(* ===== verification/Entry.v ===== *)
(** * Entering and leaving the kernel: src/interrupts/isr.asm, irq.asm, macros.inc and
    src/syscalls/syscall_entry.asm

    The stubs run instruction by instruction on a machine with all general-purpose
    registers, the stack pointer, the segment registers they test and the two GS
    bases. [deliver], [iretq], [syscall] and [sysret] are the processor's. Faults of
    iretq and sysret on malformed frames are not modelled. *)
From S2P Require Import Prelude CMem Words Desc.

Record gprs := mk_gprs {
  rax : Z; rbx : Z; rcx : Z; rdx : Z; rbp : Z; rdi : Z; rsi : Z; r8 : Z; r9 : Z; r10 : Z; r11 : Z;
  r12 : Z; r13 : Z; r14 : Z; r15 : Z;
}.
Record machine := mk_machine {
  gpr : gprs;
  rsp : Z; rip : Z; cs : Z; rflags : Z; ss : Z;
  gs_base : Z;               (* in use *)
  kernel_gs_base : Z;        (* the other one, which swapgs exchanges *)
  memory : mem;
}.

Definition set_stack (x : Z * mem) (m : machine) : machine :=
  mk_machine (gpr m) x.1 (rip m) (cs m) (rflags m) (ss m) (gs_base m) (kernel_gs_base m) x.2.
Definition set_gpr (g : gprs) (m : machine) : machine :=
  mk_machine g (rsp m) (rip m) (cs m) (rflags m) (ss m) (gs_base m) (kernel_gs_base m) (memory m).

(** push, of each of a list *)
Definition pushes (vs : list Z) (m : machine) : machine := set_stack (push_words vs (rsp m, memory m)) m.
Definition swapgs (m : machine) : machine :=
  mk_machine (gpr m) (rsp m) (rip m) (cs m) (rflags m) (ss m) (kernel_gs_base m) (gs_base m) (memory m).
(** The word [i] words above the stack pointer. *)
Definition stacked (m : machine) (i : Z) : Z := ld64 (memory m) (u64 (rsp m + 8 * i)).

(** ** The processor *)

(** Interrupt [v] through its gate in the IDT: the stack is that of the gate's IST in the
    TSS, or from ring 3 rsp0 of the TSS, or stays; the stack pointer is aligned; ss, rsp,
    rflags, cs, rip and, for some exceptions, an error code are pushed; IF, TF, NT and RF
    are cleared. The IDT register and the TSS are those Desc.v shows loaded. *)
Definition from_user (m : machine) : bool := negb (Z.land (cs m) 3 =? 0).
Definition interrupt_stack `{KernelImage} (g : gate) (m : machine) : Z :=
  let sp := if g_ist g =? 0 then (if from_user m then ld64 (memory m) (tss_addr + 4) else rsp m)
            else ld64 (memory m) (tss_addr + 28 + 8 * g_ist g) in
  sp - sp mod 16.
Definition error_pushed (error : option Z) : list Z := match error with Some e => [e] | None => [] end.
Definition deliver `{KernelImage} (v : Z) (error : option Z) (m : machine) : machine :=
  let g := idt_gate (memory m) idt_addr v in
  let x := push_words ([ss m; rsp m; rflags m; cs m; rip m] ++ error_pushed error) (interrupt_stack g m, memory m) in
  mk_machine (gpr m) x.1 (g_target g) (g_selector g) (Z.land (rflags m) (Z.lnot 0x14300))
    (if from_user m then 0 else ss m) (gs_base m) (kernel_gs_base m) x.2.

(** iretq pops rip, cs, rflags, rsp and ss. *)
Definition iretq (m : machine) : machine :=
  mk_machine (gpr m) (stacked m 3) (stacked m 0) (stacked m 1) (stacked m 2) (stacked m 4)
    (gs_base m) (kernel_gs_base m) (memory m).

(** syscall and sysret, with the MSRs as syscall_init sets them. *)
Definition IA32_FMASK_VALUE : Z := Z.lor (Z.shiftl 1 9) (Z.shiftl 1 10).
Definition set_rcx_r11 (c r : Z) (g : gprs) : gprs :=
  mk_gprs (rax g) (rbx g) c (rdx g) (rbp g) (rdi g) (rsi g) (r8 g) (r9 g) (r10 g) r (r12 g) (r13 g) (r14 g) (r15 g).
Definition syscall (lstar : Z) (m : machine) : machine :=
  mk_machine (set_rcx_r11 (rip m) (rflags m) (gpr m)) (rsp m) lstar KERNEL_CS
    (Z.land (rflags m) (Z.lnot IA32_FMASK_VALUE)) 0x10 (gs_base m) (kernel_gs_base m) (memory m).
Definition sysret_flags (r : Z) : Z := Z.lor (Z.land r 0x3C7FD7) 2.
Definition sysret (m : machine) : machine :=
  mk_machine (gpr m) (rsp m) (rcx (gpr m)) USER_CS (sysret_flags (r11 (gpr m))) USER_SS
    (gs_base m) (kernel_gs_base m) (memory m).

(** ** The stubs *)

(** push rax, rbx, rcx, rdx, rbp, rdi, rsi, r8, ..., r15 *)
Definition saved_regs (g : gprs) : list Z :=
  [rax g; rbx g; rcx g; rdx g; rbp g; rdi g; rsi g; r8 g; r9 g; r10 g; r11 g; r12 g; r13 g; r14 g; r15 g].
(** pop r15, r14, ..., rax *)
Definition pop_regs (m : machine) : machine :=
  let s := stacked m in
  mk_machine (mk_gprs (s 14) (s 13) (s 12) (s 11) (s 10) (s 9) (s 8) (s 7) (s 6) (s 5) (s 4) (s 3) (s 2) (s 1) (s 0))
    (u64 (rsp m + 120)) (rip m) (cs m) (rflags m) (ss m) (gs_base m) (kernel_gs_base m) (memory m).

★ ★ ★ ★ ★

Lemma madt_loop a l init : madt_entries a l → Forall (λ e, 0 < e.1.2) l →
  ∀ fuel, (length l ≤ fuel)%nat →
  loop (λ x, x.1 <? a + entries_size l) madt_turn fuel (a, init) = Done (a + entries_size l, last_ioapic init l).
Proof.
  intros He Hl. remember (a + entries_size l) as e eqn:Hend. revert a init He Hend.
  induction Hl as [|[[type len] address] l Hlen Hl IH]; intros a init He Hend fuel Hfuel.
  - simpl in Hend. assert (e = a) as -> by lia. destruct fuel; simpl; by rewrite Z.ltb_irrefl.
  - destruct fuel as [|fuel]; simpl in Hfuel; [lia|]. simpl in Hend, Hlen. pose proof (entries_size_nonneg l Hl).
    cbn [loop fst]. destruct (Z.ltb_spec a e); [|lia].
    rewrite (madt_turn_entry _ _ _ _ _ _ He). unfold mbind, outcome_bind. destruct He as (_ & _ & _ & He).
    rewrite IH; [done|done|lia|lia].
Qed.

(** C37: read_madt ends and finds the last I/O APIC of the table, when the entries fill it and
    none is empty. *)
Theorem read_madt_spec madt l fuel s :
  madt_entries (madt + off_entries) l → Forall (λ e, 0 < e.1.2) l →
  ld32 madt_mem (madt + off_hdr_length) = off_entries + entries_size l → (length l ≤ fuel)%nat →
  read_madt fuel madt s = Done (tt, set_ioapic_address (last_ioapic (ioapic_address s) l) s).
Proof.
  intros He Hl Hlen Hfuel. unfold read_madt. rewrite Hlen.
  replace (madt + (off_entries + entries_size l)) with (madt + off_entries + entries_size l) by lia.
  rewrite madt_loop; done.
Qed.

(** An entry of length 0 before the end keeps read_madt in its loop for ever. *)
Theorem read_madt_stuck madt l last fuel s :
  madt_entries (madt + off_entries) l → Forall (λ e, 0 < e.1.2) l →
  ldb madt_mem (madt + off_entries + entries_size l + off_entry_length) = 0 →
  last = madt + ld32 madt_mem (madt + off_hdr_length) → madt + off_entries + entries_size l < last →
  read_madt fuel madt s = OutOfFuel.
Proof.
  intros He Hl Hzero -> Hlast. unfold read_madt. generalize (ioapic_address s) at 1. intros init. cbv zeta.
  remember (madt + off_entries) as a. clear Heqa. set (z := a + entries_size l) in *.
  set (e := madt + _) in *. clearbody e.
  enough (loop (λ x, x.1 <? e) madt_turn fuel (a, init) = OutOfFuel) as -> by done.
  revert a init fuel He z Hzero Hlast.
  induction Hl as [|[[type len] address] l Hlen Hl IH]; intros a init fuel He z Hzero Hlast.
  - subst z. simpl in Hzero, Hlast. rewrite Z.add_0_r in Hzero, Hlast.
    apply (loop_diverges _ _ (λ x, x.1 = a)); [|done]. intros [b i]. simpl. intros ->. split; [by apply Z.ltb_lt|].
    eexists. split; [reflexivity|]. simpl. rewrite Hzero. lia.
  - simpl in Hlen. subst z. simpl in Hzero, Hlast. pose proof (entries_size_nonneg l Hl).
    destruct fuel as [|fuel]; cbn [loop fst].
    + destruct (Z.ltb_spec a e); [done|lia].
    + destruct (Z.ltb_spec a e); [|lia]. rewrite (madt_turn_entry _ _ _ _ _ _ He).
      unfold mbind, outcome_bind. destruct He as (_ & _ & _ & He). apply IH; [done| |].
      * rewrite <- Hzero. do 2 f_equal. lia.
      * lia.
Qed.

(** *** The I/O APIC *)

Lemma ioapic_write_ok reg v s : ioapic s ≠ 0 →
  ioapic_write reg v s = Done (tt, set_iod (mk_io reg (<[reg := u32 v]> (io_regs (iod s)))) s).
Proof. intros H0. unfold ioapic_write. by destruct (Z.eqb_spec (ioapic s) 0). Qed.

★ ★ ★ ★ ★

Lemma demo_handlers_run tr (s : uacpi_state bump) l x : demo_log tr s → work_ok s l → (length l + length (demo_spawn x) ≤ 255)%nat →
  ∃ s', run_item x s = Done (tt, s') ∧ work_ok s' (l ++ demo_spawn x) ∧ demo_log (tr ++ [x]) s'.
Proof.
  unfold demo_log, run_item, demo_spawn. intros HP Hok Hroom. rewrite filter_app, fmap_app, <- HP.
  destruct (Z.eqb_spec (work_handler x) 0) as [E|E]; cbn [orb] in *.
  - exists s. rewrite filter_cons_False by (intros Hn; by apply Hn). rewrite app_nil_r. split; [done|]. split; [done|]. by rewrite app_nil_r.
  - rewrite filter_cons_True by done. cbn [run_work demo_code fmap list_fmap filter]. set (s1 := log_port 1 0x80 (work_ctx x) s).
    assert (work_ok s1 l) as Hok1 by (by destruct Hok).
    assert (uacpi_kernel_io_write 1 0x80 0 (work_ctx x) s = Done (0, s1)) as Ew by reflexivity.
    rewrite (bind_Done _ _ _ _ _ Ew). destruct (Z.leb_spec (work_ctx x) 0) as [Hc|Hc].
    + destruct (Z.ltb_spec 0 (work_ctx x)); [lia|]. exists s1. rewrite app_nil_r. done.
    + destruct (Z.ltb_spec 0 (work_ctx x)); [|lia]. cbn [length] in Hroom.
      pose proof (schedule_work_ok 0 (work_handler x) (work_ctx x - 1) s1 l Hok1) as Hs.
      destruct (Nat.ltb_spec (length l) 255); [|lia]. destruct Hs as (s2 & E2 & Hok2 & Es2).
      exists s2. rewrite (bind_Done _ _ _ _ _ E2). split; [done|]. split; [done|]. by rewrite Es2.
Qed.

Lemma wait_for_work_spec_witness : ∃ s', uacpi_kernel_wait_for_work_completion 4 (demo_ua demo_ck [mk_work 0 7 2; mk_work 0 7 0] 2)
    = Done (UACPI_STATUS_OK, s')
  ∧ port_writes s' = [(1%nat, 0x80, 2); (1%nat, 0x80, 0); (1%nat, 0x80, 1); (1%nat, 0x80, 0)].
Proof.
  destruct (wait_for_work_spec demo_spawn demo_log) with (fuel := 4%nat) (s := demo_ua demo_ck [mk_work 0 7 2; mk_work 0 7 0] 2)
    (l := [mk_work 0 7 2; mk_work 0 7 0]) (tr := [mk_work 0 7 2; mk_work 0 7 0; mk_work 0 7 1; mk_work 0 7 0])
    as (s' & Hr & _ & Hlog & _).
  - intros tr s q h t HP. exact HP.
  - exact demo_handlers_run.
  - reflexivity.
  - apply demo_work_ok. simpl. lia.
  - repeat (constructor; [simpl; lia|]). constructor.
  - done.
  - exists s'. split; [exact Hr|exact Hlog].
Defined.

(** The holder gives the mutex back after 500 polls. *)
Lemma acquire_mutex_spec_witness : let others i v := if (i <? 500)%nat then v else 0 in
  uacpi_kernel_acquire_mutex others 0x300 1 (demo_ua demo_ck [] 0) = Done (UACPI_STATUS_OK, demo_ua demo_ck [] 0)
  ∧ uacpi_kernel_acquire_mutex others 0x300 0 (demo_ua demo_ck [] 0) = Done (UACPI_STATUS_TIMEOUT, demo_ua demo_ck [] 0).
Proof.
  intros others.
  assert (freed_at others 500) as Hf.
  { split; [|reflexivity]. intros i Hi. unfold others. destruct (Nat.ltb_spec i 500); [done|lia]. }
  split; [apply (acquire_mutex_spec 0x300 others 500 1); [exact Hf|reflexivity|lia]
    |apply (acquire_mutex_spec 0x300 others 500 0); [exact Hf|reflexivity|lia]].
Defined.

★ ★ ★ ★ ★

> Task item:
From the entries above, write out only the lines starting at the line that holds "(* ===== verification/Entry.v ===== *)" and ending at the line that holds "(** Interrupt [v]", keeping both and matching them exactly.

> Response to the task:
(* ===== verification/Entry.v ===== *)
(** * Entering and leaving the kernel: src/interrupts/isr.asm, irq.asm, macros.inc and
    src/syscalls/syscall_entry.asm

    The stubs run instruction by instruction on a machine with all general-purpose
    registers, the stack pointer, the segment registers they test and the two GS
    bases. [deliver], [iretq], [syscall] and [sysret] are the processor's. Faults of
    iretq and sysret on malformed frames are not modelled. *)
From S2P Require Import Prelude CMem Words Desc.

Record gprs := mk_gprs {
  rax : Z; rbx : Z; rcx : Z; rdx : Z; rbp : Z; rdi : Z; rsi : Z; r8 : Z; r9 : Z; r10 : Z; r11 : Z;
  r12 : Z; r13 : Z; r14 : Z; r15 : Z;
}.
Record machine := mk_machine {
  gpr : gprs;
  rsp : Z; rip : Z; cs : Z; rflags : Z; ss : Z;
  gs_base : Z;               (* in use *)
  kernel_gs_base : Z;        (* the other one, which swapgs exchanges *)
  memory : mem;
}.

Definition set_stack (x : Z * mem) (m : machine) : machine :=
  mk_machine (gpr m) x.1 (rip m) (cs m) (rflags m) (ss m) (gs_base m) (kernel_gs_base m) x.2.
Definition set_gpr (g : gprs) (m : machine) : machine :=
  mk_machine g (rsp m) (rip m) (cs m) (rflags m) (ss m) (gs_base m) (kernel_gs_base m) (memory m).

(** push, of each of a list *)
Definition pushes (vs : list Z) (m : machine) : machine := set_stack (push_words vs (rsp m, memory m)) m.
Definition swapgs (m : machine) : machine :=
  mk_machine (gpr m) (rsp m) (rip m) (cs m) (rflags m) (ss m) (kernel_gs_base m) (gs_base m) (memory m).
(** The word [i] words above the stack pointer. *)
Definition stacked (m : machine) (i : Z) : Z := ld64 (memory m) (u64 (rsp m + 8 * i)).

(** ** The processor *)

(** Interrupt [v] through its gate in the IDT: the stack is that of the gate's IST in the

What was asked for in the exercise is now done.